Reproduce only the lines from the line containing "intros H'. unfold" to the end of the entries below, including both of those lines.

Dataset entries:
★ ★ ★ ★ ★
(* ===== verification/LoopRun.v ===== *)
(** * Correctness of the event loop: the whole loop

    [Inv] is the invariant of a loop: which table slots it owns, that its sets name
    open connections only, that a connection with pending output will be woken,
    that the idle list and the accept channel hold usable connections, and that
    the connection count is right.  Every callback of the poller and every call
    another goroutine can make preserves it, and none panics. *)

From stdpp Require Import gmap.
From S2P Require Import Prelude Pool Tuning RingBuffer Conn FdTable Poller EngineConn Loop LoopInv.

Lemma filter_agree {A} (P Q : A → Prop) `{∀ x, Decision (P x), ∀ x, Decision (Q x)} (l : list A) :
  (∀ x, x ∈ l → P x ↔ Q x) → filter P l = filter Q l.
Proof.
  induction l as [|x l IH]; intros Hl; [done|]. rewrite !list.filter_cons.
  assert (filter P l = filter Q l) as -> by (apply IH; intros y Hy; apply Hl; by right).
  pose proof (Hl x ltac:(by left)). repeat case_decide; tauto.
Qed.

(** Filters that differ at one element. *)
Lemma filter_length_out {A} (P Q : A → Prop) `{∀ x, Decision (P x), ∀ x, Decision (Q x)} (a : A) (l : list A) :
  NoDup l → a ∈ l → P a → ¬ Q a → (∀ x, x ≠ a → P x ↔ Q x) →
  len (filter P l) = len (filter Q l) + 1.
Proof.
  intros Hnd Ha HP HQ Hne. induction Hnd as [|x l Hx Hnd IH]; [by apply not_elem_of_nil in Ha|].
  rewrite !list.filter_cons. apply elem_of_cons in Ha as [<-|Ha].
  - rewrite decide_True, decide_False by done. simpl.
    assert (filter P l = filter Q l) as ->; [|lia]. apply filter_agree. intros y Hy. apply Hne. by intros ->.
  - assert (x ≠ a) as Hxa by (by intros ->). specialize (IH Ha). pose proof (Hne x Hxa).
    repeat case_decide; simpl; try tauto; lia.
Qed.

Section Run.
Context {P K S C : Type} `{AL : AllocatorLaws P} `{KL : KernelLaws K} `{!Epoll K, !EpollLaws K, !KernelNet K}
  `{EC : !EngineConn P K C, !EngineConnLaws P K C} `{!Handler S C, !Host S C}.
Variable T : EventLoop.
Abbreviation World := (World P K S C).
Abbreviation M := (M P K S C).
Implicit Types (w : World) (r : nat) (c : C).

(** ** The invariant *)

Definition owned_b (conns : gmap nat C) (table : list (option nat)) (idx : Z) (fd : Z) : bool :=
  match fdTableGet table fd with
  | Some r => match conns !! r with Some c => v_loopID (ec_view c) =? idx | None => false end
  | None => false
  end.

Definition owned_fds (conns : gmap nat C) (table : list (option nat)) (idx : Z) : list Z :=
  filter (λ fd, owned_b conns table idx fd = true) (seqZ 0 (len table)).

(** A connection of the idle list: closed, or an open one of this loop. *)
Definition check_ok (conns : gmap nat C) (table : list (option nat)) (idx : Z) (r : nat) : Prop :=
  ∃ c, conns !! r = Some c ∧ ec_wf c ∧
    (v_fd (ec_view c) = 0 ∨ v_loopID (ec_view c) = idx ∧ fdTableGet table (v_fd (ec_view c)) = Some r).

(** A connection that can be attached: open, with nothing queued, and not yet
    known to any loop. *)
Definition attachable (p : P) (conns : gmap nat C) (table : list (option nat)) (l : LoopConn) (r : nat) : Prop :=
  (∃ c, conns !! r = Some c ∧ ec_wf c ∧ v_fd (ec_view c) ≠ 0 ∧ v_unsent (ec_view c) = [] ∧ rb_fit p (v_recvbuf (ec_view c))) ∧
  (∀ fd, fdTableGet table fd ≠ Some r) ∧ (∀ e, (e, r) ∉ l_checkList l).

Record InvR (p : P) (conns : gmap nat C) (table : list (option nat)) (l : LoopConn) : Prop := {
  iv_env : al_inv p ∧ 0 < len (l_recvbuf l) ≤ al_max p;
  iv_table fd r : fdTableGet table fd = Some r → ∃ c, conns !! r = Some c ∧ ec_wf c ∧
    (v_loopID (ec_view c) = l_idx (l_cfg l) → v_fd (ec_view c) = fd ∧ fd ≠ 0 ∧ rb_fit p (v_recvbuf (ec_view c)) ∧
       (v_unsent (ec_view c) ≠ [] → fd ∈ l_writeFds l ∪ l_cmdFlushSet l));
  iv_sets fd : fd ∈ l_writeFds l ∪ l_closeOnDrain l ∪ l_cmdFlushSet l → owned_b conns table (l_idx (l_cfg l)) fd = true;
  iv_check e r : (e, r) ∈ l_checkList l → check_ok conns table (l_idx (l_cfg l)) r;
  iv_accept r : r ∈ l_acceptChan l → attachable p conns table l r;
  iv_nodup : NoDup (l_acceptChan l);
  iv_cmds cmd : cmd ∈ l_cmdChan l ++ l_cmdDialChan l → cd_size cmd ≤ len (default [] (cd_data cmd));
  iv_count : l_count l = wrapS 32 (len (owned_fds conns table (l_idx (l_cfg l))));
}.

Definition Inv w : Prop := InvR (w_pool w) (w_conns w) (w_table w) (w_l w).

(** The connection [r] with record [c] is an open one of this loop. *)
Definition owns w (r : nat) (c : C) : Prop :=
  w_conns w !! r = Some c ∧ fdTableGet (w_table w) (v_fd (ec_view c)) = Some r ∧
  v_loopID (ec_view c) = l_idx (l_cfg (w_l w)).

Lemma owns_live w r c : Inv w → owns w r c → live r c w.
Proof.
  intros HI (Hc & Ht & Hl). destruct (iv_table _ _ _ _ HI _ _ Ht) as (c' & Hc' & Hwf & Ho). simplify_eq.
  destruct (Ho Hl) as (_ & Hfd & Hrb & _). split; try done. apply HI.
Qed.

Lemma live_owns w r c : live r c w → owns w r c.
Proof. intros [? ? ? ? ? ? ?]. by split_and!. Qed.

(** What is needed of an open connection when its handler ends. *)
Definition awake c w : Prop :=
  v_unsent (ec_view c) ≠ [] → v_fd (ec_view c) ∈ l_writeFds (w_l w) ∪ l_cmdFlushSet (w_l w).

Lemma registered_awake c w : registered c w → awake c w.
Proof. unfold registered, awake. set_solver. Qed.

(** An update that keeps the loops of all connections keeps the owned slots. *)
Lemma owned_b_eq (conns conns' : gmap nat C) table idx fd :
  (∀ r, (v_loopID ∘ ec_view) <$> conns' !! r = (v_loopID ∘ ec_view) <$> conns !! r) →
  owned_b conns' table idx fd = owned_b conns table idx fd.
Proof.
  intros H'. unfold owned_b. destruct (fdTableGet table fd) as [r|]; [|done]. specialize (H' r).
  destruct (conns' !! r), (conns !! r); simpl in *; try done. by injection H' as ->.
Qed.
★ ★ ★ ★ ★
EXPECTED ANSWER >>
  intros H'. unfold owned_b. destruct (fdTableGet table fd) as [r|]; [|done]. specialize (H' r).
  destruct (conns' !! r), (conns !! r); simpl in *; try done. by injection H' as ->.
Qed.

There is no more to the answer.